The Council of the European Union, the European Commission and the European Parliament designed the GDPR (General Data Protection Regulation) in an effort to protect people’s personal data and privacy when on a website. Through the GDPR, websites are now required to disclose to users that cookies will be used to track their digital footprint and allow users to opt out. Most users find it cumbersome to complete the process and disregard the option. There is also a regulation that grants users the right to be forgotten which allows them to contact companies that collect, analyze and sell their data and request that they be deleted from their databases.  

GDPR laws were not designed in the interest of the user but rather in the interest of the Big Tech giants: Google, Facebook, Amazon, Apple and Microsoft. These key content providers and data collectors, along with many others, profit on the acquisition of user data. Google’s business model masters the art of data collection with Facebook, Amazon and Apple following in their footsteps. Microsoft, while a slightly smaller player in this arena, should not be overlooked for their influence in helping craft the GDPR.

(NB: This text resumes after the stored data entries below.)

(* ===== verification/Normalizer.v ===== *)
(** * Normalizer: [preprocess_text] ([src/app.py], l.26-29)

    The text is lowercased and handed to the language model; the lemmas of
    the tokens that are alphabetic and no stop words are joined with single
    spaces.

    The theorems: the result depends on the text up to case only; every
    kept lemma is written in the result, and when lemmas are words the
    kept lemmas can be read back from it; a text with no alphabetic token
    (empty, digits, punctuation) normalizes to the empty string.

    Normalizing twice is not normalizing once in general, because a lemma
    can itself be a stop word, or have another lemma.  For a pipeline that
    analyses words one by one ([WordLaws], a law of the language model
    alone), [preprocess_text_idempotent] says for which texts it is: those
    whose kept lemmas, read again in lower case, are no stop words and are
    their own lemmas. *)

From Stdlib Require Import Ascii String.
From stdpp Require Import base tactics option list strings.
From S2P Require Import Prelude PyStr Nlp.

Module Normalizer.
Import PyStr Nlp.

(** ** The code *)

(** The filter of the comprehension (l.28). *)
Definition keep_token (token : Token) : bool :=
  negb (is_stop token) && is_alpha token.

(** The list [tokens] (l.27-28). *)
Definition kept_lemmas `{NLP} (text : string) : list string :=
  let doc := nlp (lower text) in
  lemma_ <$> filter (λ token, keep_token token = true) doc.

(** [preprocess_text] (l.26-29). *)
Definition preprocess_text `{NLP} (text : string) : string :=
  join " " (kept_lemmas text).

(** ** Lemmas *)

Section normalizer.
Context `{NLP}.

Lemma elem_of_kept_lemmas (text lemma : string) :
  lemma ∈ kept_lemmas text ↔
  ∃ token, token ∈ nlp (lower text) ∧ lemma_ token = lemma ∧
           is_stop token = false ∧ is_alpha token = true.
Proof.
  unfold kept_lemmas, keep_token. rewrite list_elem_of_fmap.
  setoid_rewrite list_elem_of_filter.
  setoid_rewrite andb_true_iff. setoid_rewrite negb_true_iff.
  split; [intros (token & -> & ? & ?) | intros (token & ? & <- & ?)];
    exists token; tauto.
Qed.

Lemma kept_lemmas_nil (text : string) :
  Forall (λ token, is_alpha token = false) (nlp (lower text)) →
  kept_lemmas text = [].
Proof.
  intros Hall. unfold kept_lemmas. apply fmap_nil_iff, filter_nil_iff.
  eapply Forall_impl; [exact Hall|]. intros token Ha. unfold keep_token.
  rewrite Ha, andb_false_r. done.
Qed.

(** [preprocess_text] reads its argument up to case: two texts with
    the same lowercased form have the same normal form. *)
#[export] Instance preprocess_text_caseless : Proper (caseless ==> eq) preprocess_text.
Proof. intros text text' Ht. unfold preprocess_text, kept_lemmas. by rewrite Ht. Qed.

Lemma kept_lemmas_words `{!LemmaLaws} (text : string) :
  Forall (λ w, is_word w = true) (kept_lemmas text).
Proof.
  apply Forall_forall. intros l (tok & Hin & <- & _ & Ha)%elem_of_kept_lemmas.
  by eapply nlp_lemma_word.
Qed.

(** C27: with a lemmatizer whose lemmas are words, the normal form can be
    read back: its runs of word characters are the lemmas that were kept,
    in order, so the join loses nothing and adds nothing. *)
Theorem preprocess_text_roundtrip `{!LemmaLaws} (text : string) :
  word_runs "" (preprocess_text text) = kept_lemmas text.
Proof. apply word_runs_join, kept_lemmas_words. Qed.

(** With a pipeline that analyses words one by one, the kept lemmas are
    words of letters. *)
Lemma kept_lemmas_alpha `{!WordLaws} (text : string) :
  Forall (λ w, alpha_word w = true) (kept_lemmas text).
Proof.
  apply Forall_forall. intros l (tok & Hin & <- & _ & Ha)%elem_of_kept_lemmas.
  by eapply nlp_lemma_alpha.
Qed.

(** The lemmas kept of a document that has one alphabetic token for each
    of the words [ws]: the lemmas of the words that are no stop words. *)
Lemma kept_of_words `{!WordLaws} (ws : list string) (doc : Doc) :
  Forall2 (λ w token, is_alpha token = true ∧ is_stop token = word_stop w
                      ∧ lemma_ token = word_lemma w) ws doc →
  lemma_ <$> filter (λ token, keep_token token = true) doc
  = word_lemma <$> filter (λ w, word_stop w = false) ws.
Proof.
  induction 1 as [|w token ws doc (Ha & Hs & Hl) _ IH]; [done|].
  assert (keep_token token = negb (word_stop w)) as Hk
    by (unfold keep_token; by rewrite Ha, Hs, andb_true_r).
  rewrite (filter_cons _ w), (filter_cons _ token), Hk.
  destruct (word_stop w); [by rewrite !decide_False | rewrite !decide_True by done].
  rewrite !fmap_cons, Hl. by f_equal.
Qed.

(** The lemmas kept of words of letters written with single spaces. *)
Lemma kept_lemmas_join `{!WordLaws} (ws : list string) :
  Forall (λ w, alpha_word w = true) ws →
  kept_lemmas (join " " ws)
  = word_lemma <$> filter (λ w, word_stop w = false) (lower <$> ws).
Proof.
  intros Hws. unfold kept_lemmas. rewrite lower_join. change (lower " ") with " ".
  apply kept_of_words, nlp_words, Forall_fmap.
  eapply Forall_impl; [done|]. intros w. cbn. by rewrite alpha_word_lower.
Qed.

(** C20: with a pipeline that analyses words one by one, normalizing a
    normal form gives it back exactly when every lemma that was kept of the
    text, read again in lower case, is no stop word and is its own lemma.
    The second pass filters and lemmatizes the lemmas of the first: a
    lemma that is a stop word is dropped, one that has another lemma is
    replaced, and then the two normal forms differ. *)
Theorem preprocess_text_idempotent `{!WordLaws} (text : string) :
  preprocess_text (preprocess_text text) = preprocess_text text ↔
  Forall (λ lemma, word_stop (lower lemma) = false ∧ word_lemma (lower lemma) = lemma)
    (kept_lemmas text).
Proof.
  rewrite <- (fmap_filter_fmap_id word_lemma lower (λ w, word_stop w = false)).
  rewrite <- kept_lemmas_join by apply kept_lemmas_alpha.
  split; [|unfold preprocess_text; by intros ->].
  apply join_words_inj; eapply Forall_impl;
    first [apply kept_lemmas_alpha | apply alpha_word_is_word].
Qed.

(** The lemma of every token of the lowercased text that is alphabetic
    and no stop word is written in the normal form. *)
Theorem preprocess_text_complete (text : string) (token : Token) :
  token ∈ nlp (lower text) → is_stop token = false → is_alpha token = true →
  lemma_ token ≼ preprocess_text text.
Proof.
  intros Hin Hstop Halpha. apply contains_spec, str_join_contains.
  apply elem_of_kept_lemmas. by exists token.
Qed.

(** A text in which the model finds no alphabetic token normalizes to
    the empty string: this is the case of a text of digits and
    punctuation. *)
Theorem preprocess_text_no_alpha (text : string) :
  Forall (λ token, is_alpha token = false) (nlp (lower text)) →
  preprocess_text text = "".
Proof. intros Hall. unfold preprocess_text. by rewrite kept_lemmas_nil. Qed.

End normalizer.

(** ** Concrete runs *)

(** A lexicon in which the lemma of a content word is a stop word. *)
Definition comparative_lexicon : list Entry :=
  [ MkEntry "better" "well" "ADV" false;
    MkEntry "well" "well" "ADV" true;
    MkEntry "teams" "team" "NOUN" false ].

(** A lexicon whose lemmas are no entries: "team" and "lead" are their
    own lemmas and no stop words. *)
Definition team_lexicon : list Entry :=
  [ MkEntry "teams" "team" "NOUN" false;
    MkEntry "led" "lead" "VERB" false;
    MkEntry "the" "the" "DET" true ].

(** With [team_lexicon] the normal form of a text is a normal form.  With
    [comparative_lexicon], which gives "better" the lemma "well" and counts
    "well" as a stop word, the normal form of "better teams" is none: it is
    "well team", which normalizes to "team". *)
Lemma preprocess_text_idempotent_witness :
  @preprocess_text (lexicon_nlp team_lexicon)
    (@preprocess_text (lexicon_nlp team_lexicon) "The TEAMS she led, the teams!")
  = @preprocess_text (lexicon_nlp team_lexicon) "The TEAMS she led, the teams!" ∧
  @preprocess_text (lexicon_nlp comparative_lexicon)
    (@preprocess_text (lexicon_nlp comparative_lexicon) "better teams")
  ≠ @preprocess_text (lexicon_nlp comparative_lexicon) "better teams".
Proof.
  split.
  - apply (@preprocess_text_idempotent (lexicon_nlp team_lexicon)
             (lexicon_word_laws team_lexicon eq_refl)).
    by_compute.
  - intros Hfix%(@preprocess_text_idempotent (lexicon_nlp comparative_lexicon)
                   (lexicon_word_laws comparative_lexicon eq_refl)).
    by apply Forall_cons_1 in Hfix as [[Hstop _] _].
Defined.

(** The two normal forms of the second case. *)
Lemma preprocess_text_twice :
  let normalize := @preprocess_text (lexicon_nlp comparative_lexicon) in
  normalize "better teams" = "well team" ∧
  normalize (normalize "better teams") = "team".
Proof. by vm_compute. Qed.

Lemma preprocess_text_roundtrip_witness :
  word_runs "" (@preprocess_text (lexicon_nlp comparative_lexicon)
                  "Better TEAMS, well led!")
  = ["well"; "team"; "led"].
Proof.
  rewrite (@preprocess_text_roundtrip (lexicon_nlp comparative_lexicon)
             (lexicon_nlp_lemma_laws comparative_lexicon eq_refl)).
  by vm_compute.
Defined.

Lemma preprocess_text_complete_witness :
  "team" ≼ @preprocess_text (lexicon_nlp comparative_lexicon) "Better TEAMS".
Proof.
  apply (@preprocess_text_complete (lexicon_nlp comparative_lexicon) "Better TEAMS"
           (MkToken "teams" "" "team" "NOUN" false true false)); [|done..].
  by_compute.
Defined.

Lemma preprocess_text_no_alpha_witness :
  @preprocess_text (lexicon_nlp comparative_lexicon) "2021-2024: 42 %" = "".
Proof.
  apply (@preprocess_text_no_alpha (lexicon_nlp comparative_lexicon)). by_compute.
Defined.

End Normalizer.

Along with Big Tech, politicians have used the GDPR as a false cover to pretend they are concerned with digital privacy. If politicians really wanted to protect users’ digital data from Big Tech, then the laws would have been differently crafted. The right to be forgotten has confusing loopholes and is nearly impossible for users to implement. In order to be forgotten, a user must make a request to every individual company that collects data and ask to be removed. It’s a daunting task because there are so many companies who collect, analyze and sell data and it’s almost impossible to track them all down. Even if you could contact all these companies, they are constantly generating new partners with whom they transfer your data and the endless cycle continues. This is insanity.  If the laws were crafted with users’ privacy as the primary concern, they wouldn’t be called ‘the right to be forgotten’ but rather ‘the right to be remembered’.  

Let’s pretend the GDPR laws allowed users the same, simple ability to opt out of being tracked as it currently does now to opt in with a single click. If this were the case, websites would never get any user information! Big Tech companies are not affected by GDPR regulations because people are lazy, don’t care or simply do not understand what’s at stake.  If there was a right to be remembered then users would have a real choice, not an obscure, confusing set of steps deeply entrenched within a privacy policy or user agreement. The problem is that users are “informed” but not in ways they can ever access. Who reads a privacy policy or user agreement? It’s easy to slip in consent to collect data in these online documents. It would be much more difficult if every third party host who wanted to place a tracking cookie on your device had to ask for your consent every time. No one would take the time to write companies to allow themselves to be tracked and people would have a real chance at protecting their digital information. These laws need to be re-thought and re-crafted to truly protect digital information.